If you use this code for your research, please cite our paper:

@inproceedings{Medennikov_mixup2018,
  author={Ivan Medennikov and Yuri Khokhlov and Aleksei Romanenko and Dmitry Popov and Natalia Tomashenko and Ivan Sorokin and Alexander Zatvornitskiy},
  title={An Investigation of Mixup Training Strategies for Acoustic Models in ASR},
  year=2020,
  booktitle={Proc. Interspeech 2018},
  pages={2903--2907},
  doi={10.21437/Interspeech.2018-2191},
  url={http://dx.doi.org/10.21437/Interspeech.2018-2191}
}

If you have any questions on the paper or this implementation, please contact to corresponding author Ivan Medennikov (medennikov@speechpro.com).

Licence

Apache 2.0

How to use

Utilities nnet3-mixup-egs and nnet3-chain-mixup-egs are intended to be used instead of nnet3-copy-egs and nnet3-chain-copy-egs in Kaldi training scripts. In order to use mixup utilities you should replace nnet3-copy-egs and/or nnet3-chain-copy-egs here

common.py, rev. eacf34a85ab7ece6a76bd73b9443bc2fe62ac6f1

method train_new_models(), line ~122

ark,bg:nnet3-copy-egs {frame_opts} {multitask_egs_opts}

with

ark,bg:nnet3-mixup-egs {frame_opts} {multitask_egs_opts}

and here

acoustic_model.py, rev. bba22b58407a3243e3fa847986753266e122d015

method train_new_models(), line ~199

ark,bg:nnet3-chain-copy-egs {multitask_egs_opts}

with

ark,bg:nnet3-chain-mixup-egs {multitask_egs_opts}

respectively.

Installation guide

Prerequisites

Install boost

$ sudo apt-get install libboost-all-dev

Install CMake

$ sudo apt-get install cmake

Install git

$ sudo apt-get install git

Building project

Clone mixup project repository

$ git clone https://github.com/speechpro/mixup.git

$ cd mixup

Clone Kaldi submodule

$ git submodule init

$ git submodule update

Build Kaldi dependencies

$ cd kaldi/tools

$ make

or if you want to speedup the building process run:

$ make -j $(nproc)

In case of errors or if you want to check the prerequisites for Kaldi see INSTALL file.

Build Kaldi

$ cd ../src

$ ./configure --shared

$ make depend -j $(nproc)

$ make -j $(nproc)

In case of errors or for additinal building options see INSTALL file.

Generate mixup project

$ cd ../..

$ mkdir build

$ cd build

$ cmake ..

Build mixup modules

$ make -j $(nproc)

Install mixup modules

$ make install

This operation will place mixup modules in to the corresponding Kaldi binary folders.

You may need to add line

export LD_LIBRARY_PATH=$KALDI_ROOT/src/lib:$KALDI_ROOT/tools/openfst/lib:$LD_LIBRARY_PATH

to your path.sh.

Program options

Mixup utilities have a number of parameters and modes of operation. In order to simplify their embedding all parameters can be passed in two equivalent ways: as command line program options and as environment variables.

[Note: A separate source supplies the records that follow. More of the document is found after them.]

(* ===== verification/RaftDelivery.v ===== *)
(** * What Raft delivers to the service above it

    The contract between [raft.go] and the three services built on it.  A service is told
    of commands and snapshots through [applyCh]; it submits commands with [Start] and hands
    over snapshots with [Snapshot].  Provided its snapshots are snapshots of the commands
    it was told of, every peer is told of one and the same sequence of commands, in order
    and without gaps, each of which was submitted; and a snapshot that arrives stands for a
    prefix of that sequence.  One order of events has to be excluded: [InstallSnapshot]
    gives up its lock before it sends the snapshot, and must not be overtaken by the
    applier ([KvRaftDelivery] runs a cluster into that order). *)

From S2P Require Import Prelude Persister Raft RaftCodec RaftLocal RaftReplication RaftCluster RaftRun RaftElection RaftAbstract RaftRefinement RaftSafety.

(** ** What a critical section leaves alone *)

Section keeps.
Context {Cmd : Type} `{StateCodec Cmd}.
Implicit Types (rf : Raft Cmd) (E : list (LogEntry Cmd)).

(** The entries a log really holds: the first one stands for the snapshot. *)
Definition entriesOf rf : list (LogEntry Cmd) := tail (log rf).

Lemma elem_of_drop_tail {X} (l : list X) k e : (0 < k)%nat -> e ∈ drop k l -> e ∈ tail l.
Proof. destruct k; [lia|]. intros _. destruct l; simpl; [done|]. by apply subseteq_drop. Qed.

(** [rf'] has the snapshot and the applied index of [rf], and no entries but those of
    [rf] and [E]. *)
Record keeps E rf rf' : Prop := {
  kp_lii : lastIncludedIndex rf' = lastIncludedIndex rf;
  kp_snap : ReadSnapshot (persister rf') = ReadSnapshot (persister rf);
  kp_applied : lastApplied rf' = lastApplied rf;
  kp_log : forall e, e ∈ entriesOf rf' -> e ∈ entriesOf rf \/ e ∈ E;
}.

Lemma keeps_same rf rf' :
  lastIncludedIndex rf' = lastIncludedIndex rf ->
  ReadSnapshot (persister rf') = ReadSnapshot (persister rf) ->
  lastApplied rf' = lastApplied rf -> log rf' = log rf -> keeps [] rf rf'.
Proof. intros ? ? ? El. split; try done. unfold entriesOf. rewrite El. auto. Qed.

Lemma keeps_refl rf : keeps [] rf rf.
Proof. by apply keeps_same. Qed.

Lemma keeps_trans E rf1 rf2 rf3 : keeps [] rf1 rf2 -> keeps E rf2 rf3 -> keeps E rf1 rf3.
Proof.
  intros [? ? ? Hl] [? ? ? Hl']. split; try congruence. intros e [He|He]%Hl'; [|by right].
  apply Hl in He as [He|He%not_elem_of_nil]; [by left|done].
Qed.

Lemma observeTerm_keeps t rf : keeps [] rf (observeTerm t rf).
Proof. unfold observeTerm. by case_match; apply keeps_same. Qed.

Lemma heard_keeps env t rf : keeps [] rf (heard env t rf).
Proof. eapply keeps_trans; [apply observeTerm_keeps|]. by apply keeps_same. Qed.

Lemma RequestVote_keeps env args rf rf' reply :
  RequestVote env args rf = Some (rf', reply) -> keeps [] rf rf'.
Proof.
  unfold RequestVote. intros Hs. case_match; simplify_eq; [apply keeps_refl|].
  bind_all. case_match; simplify_eq; (eapply keeps_trans; [apply observeTerm_keeps|]); by apply keeps_same.
Qed.

Lemma ticker_keeps env rf rf' eff : ticker env rf = Some (rf', eff) -> keeps [] rf rf'.
Proof.
  unfold ticker, startElection. intros Hs. case_match; [|simplify_eq; apply keeps_refl].
  bind_all. by apply keeps_same.
Qed.

Lemma requestVote_reply_keeps T v reply rf rf' v' eff :
  requestVote_reply T v reply rf = (rf', v', eff) -> keeps [] rf rf'.
Proof.
  unfold requestVote_reply, becomeLeader. intros Hs.
  repeat case_match; simplify_eq; by apply keeps_same.
Qed.

Lemma Start_keeps cmd rf rf' r eff :
  wf rf -> Start cmd rf = (rf', r, eff) ->
  r.2 = false /\ rf' = rf \/ r.2 = true /\ keeps [mkEntry (currentTerm rf) cmd] rf rf'.
Proof.
  unfold Start. intros Hwf%wf_log Hs. case_match; simplify_eq; [by left|right]. split; [done|].
  split; try done. intros e. unfold entriesOf. simpl. destruct (log rf) as [|d l]; [done|].
  simpl. intros [?|?]%elem_of_app; auto.
Qed.

Lemma advanceLoop_keeps rf d rf' : advanceLoop rf d = Some rf' -> keeps [] rf rf'.
Proof.
  induction d as [|d IH]; cbn [advanceLoop]; intros Hs; [simplify_eq; apply keeps_refl|].
  apply bind_Some in Hs as (t & _ & Hs). case_match; [auto|].
  apply bind_Some in Hs as (c & _ & Hs). case_match; [|auto]. simplify_eq. by apply keeps_same.
Qed.

Lemma append_reply_keeps server T args reply rf rf' :
  replicateTo_append_reply server T args reply rf = Some rf' -> keeps [] rf rf'.
Proof.
  unfold replicateTo_append_reply. intros Hs.
  case_match; [simplify_eq; apply keeps_refl|]. case_match; [simplify_eq; by apply keeps_same|].
  case_match.
  - apply bind_Some in Hs as (m & _ & Hs). apply bind_Some in Hs as (rf1 & Hrf1 & Hs).
    apply advanceLoop_keeps in Hs. eapply keeps_trans; [|done].
    case_match; [|simplify_eq; apply keeps_refl]. bind_all. by apply keeps_same.
  - bind_all. by apply keeps_same.
Qed.

Lemma snapshot_reply_keeps server T args reply rf rf' :
  replicateTo_snapshot_reply server T args reply rf = Some rf' -> keeps [] rf rf'.
Proof.
  unfold replicateTo_snapshot_reply. intros Hs.
  case_match; [simplify_eq; apply keeps_refl|]. case_match; [simplify_eq; by apply keeps_same|].
  bind_all. by apply keeps_same.
Qed.

Lemma appendLoop_entries rf idx es l e :
  wf rf -> lastIncludedIndex rf < idx <= lastLogIndex rf + 1 ->
  appendLoop rf idx es = Some l -> e ∈ tail l -> e ∈ tail (log rf) \/ e ∈ es.
Proof.
  intros Hwf Hidx Hl He. destruct (appendLoop_spec rf idx es Hidx) as (l' & Hl' & Hs).
  rewrite Hl in Hl'. simplify_eq. destruct Hs as [->|(k & j & Hk & ->)]; [by left|].
  apply wf_log in Hwf. destruct (log rf) as [|d lg]; [done|]. destruct k as [|k]; [lia|].
  simpl in He. apply elem_of_app in He as [He|He]; [left|right].
  - simpl. by apply (subseteq_take k).
  - by apply (subseteq_drop j).
Qed.

Lemma AppendEntries_check_keeps args ci rf rf' reply :
  wf rf -> lastIncludedIndex rf <= ae_PrevLogIndex args ->
  AppendEntries_check args ci rf = Some (rf', reply) -> keeps (ae_Entries args) rf rf'.
Proof.
  unfold AppendEntries_check. intros Hwf Hp Hs.
  assert (keeps (ae_Entries args) rf rf) as Hrefl by (split; auto).
  case_match eqn:Hg; [by simplify_eq|]. b2p. apply bind_Some in Hs as (t & _ & Hs).
  case_match; [bind_all; by simplify_eq|]. apply bind_Some in Hs as (l & Hl & Hs). simplify_eq.
  split; try done. unfold entriesOf. simpl. intros e. eapply appendLoop_entries; [done| |done]. lia.
Qed.

Lemma AppendEntries_keeps env args rf rf' reply :
  wf rf -> AppendEntries env args rf = Some (rf', reply) -> keeps (ae_Entries args) rf rf'.
Proof.
  unfold AppendEntries. intros Hwf Hs.
  assert (forall E, keeps E rf rf) as Hrefl by (split; auto).
  case_match; [by simplify_eq|].
  pose proof (wf_followerTimer env _ (wf_observeTerm (ae_Term args) rf Hwf)) as Hwf1.
  pose proof (heard_keeps env (ae_Term args) rf) as Hk. unfold heard in Hk.
  set (rf1 := resetElectionTimer env _) in *. eapply keeps_trans; [exact Hk|].
  case_match eqn:Hg; b2p; [|eapply AppendEntries_check_keeps; [done|lia|done]].
  case_match; [simplify_eq; by split; auto|].
  apply bind_Some in Hs as (es & Hes & Hs). apply AppendEntries_check_keeps in Hs as [? ? ? Hl]; [|done|simpl; lia].
  split; try done. intros e [He|He]%Hl; [by left|right]. simpl in He.
  case_match; [|simplify_eq; by apply not_elem_of_nil in He].
  unfold go_slice_from in Hes. case_match; simplify_eq. by eapply subseteq_drop.
Qed.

You can find detailed explanation of the parameters and investigation of the mixup effectiveness in various operation modes in [1].

nnet3-mixup-egs

Command line	Environment variable	Allowable values	Default	Meaning
--mix-mode	MIXUP_MIX_MODE	local, global, class, shift	global	Mixup mode
--distrib	MIXUP_DISTRIB	uniform:min,max, beta:alpha, beta2:alpha	uniform:0.0,0.5	Mixup scaling factors distribution
--transform	MIXUP_TRANSFORM	"", sigmoid:k	""	Mixup scaling factor transform function for labels
--min-num	MIXUP_MIN_NUM	integer > 0	1	Minimum number of admixtures
--max-num	MIXUP_MAX_NUM	integer >= min-num	1	Maximum number of admixtures
--min-shift	MIXUP_MIN_SHIFT	integer > 0	1	Minimum sequence shift size (shift mode)
--max-shift	MIXUP_MAX_SHIFT	integer >= min-shift	3	Maximum sequence shift size (shift mode)
--fixed-egs	MIXUP_FIXED_EGS	float in the range [0, 1]	0.1	Portion of examples to leave untouched
--fixed-frames	MIXUP_FIXED_FRAMES	float in the range [0, 1]	0.1	Portion of frames to leave untouched
--left-range	MIXUP_LEFT_RANGE	integer > 0	3	Left range to pick an admixture frame (local mode)
--right-range	MIXUP_RIGHT_RANGE	integer > 0	3	Right range to pick an admixture frame (local mode)
--buff-size	MIXUP_BUFF_SIZE	integer > 0	500	Buffer size for data shuffling (global mode)
--compress	MIXUP_COMPRESS	0, 1	0	Compress features and i-vectors

nnet3-chain-mixup-egs

Command line	Environment variable	Allowable values	Default	Meaning
--mix-mode	MIXUP_MIX_MODE	global, shift	global	Mixup mode
--distrib	MIXUP_DISTRIB	uniform:min,max, beta:alpha, beta2:alpha	uniform:0.0,0.5	Mixup scaling factors distribution*
--scale-fst-algo	MIXUP_SCALE_FST_ALGO	"", default[:scale[,eps]], balanced[:scale[,eps]]	""	Scale supervision FSTs algorithm**
--swap-scales	MIXUP_SWAP_SCALES	true, false	false	Swap supervision FST scales
--max-super	MIXUP_MAX_SUPER	true, false	false	Get supervision from example with maximum scale
--min-shift	MIXUP_MIN_SHIFT	integer > 0	1	Minimum sequence shift size (shift mode)
--max-shift	MIXUP_MAX_SHIFT	integer >= min-shift	3	Maximum sequence shift size (shift mode)
--fixed	MIXUP_FIXED	float in the range [0, 1]	0.1	The portion of the data to leave untouched
--buff-size	MIXUP_BUFF_SIZE	integer > 0	500	Buffer size for data shuffling (global mode)
--frame-shift	MIXUP_FRAME_SHIFT	integer >= 0	0	Allows you to shift time values in the supervision data (excluding iVector data) - useful in augmenting data. Note, the outputs will remain at the closest exact multiples of the frame subsampling
--compress	MIXUP_COMPRESS	0, 1	0	Compress features and i-vectors

* Mixup scaling factors distribution. In case of --distrib=beta:alpha we use the standard beta probability distribution with symmetric shape (β=α). But when --distrib=beta2:alpha we use modified beta distribution: if sampled value ρ greater 0.5 we use (1-ρ).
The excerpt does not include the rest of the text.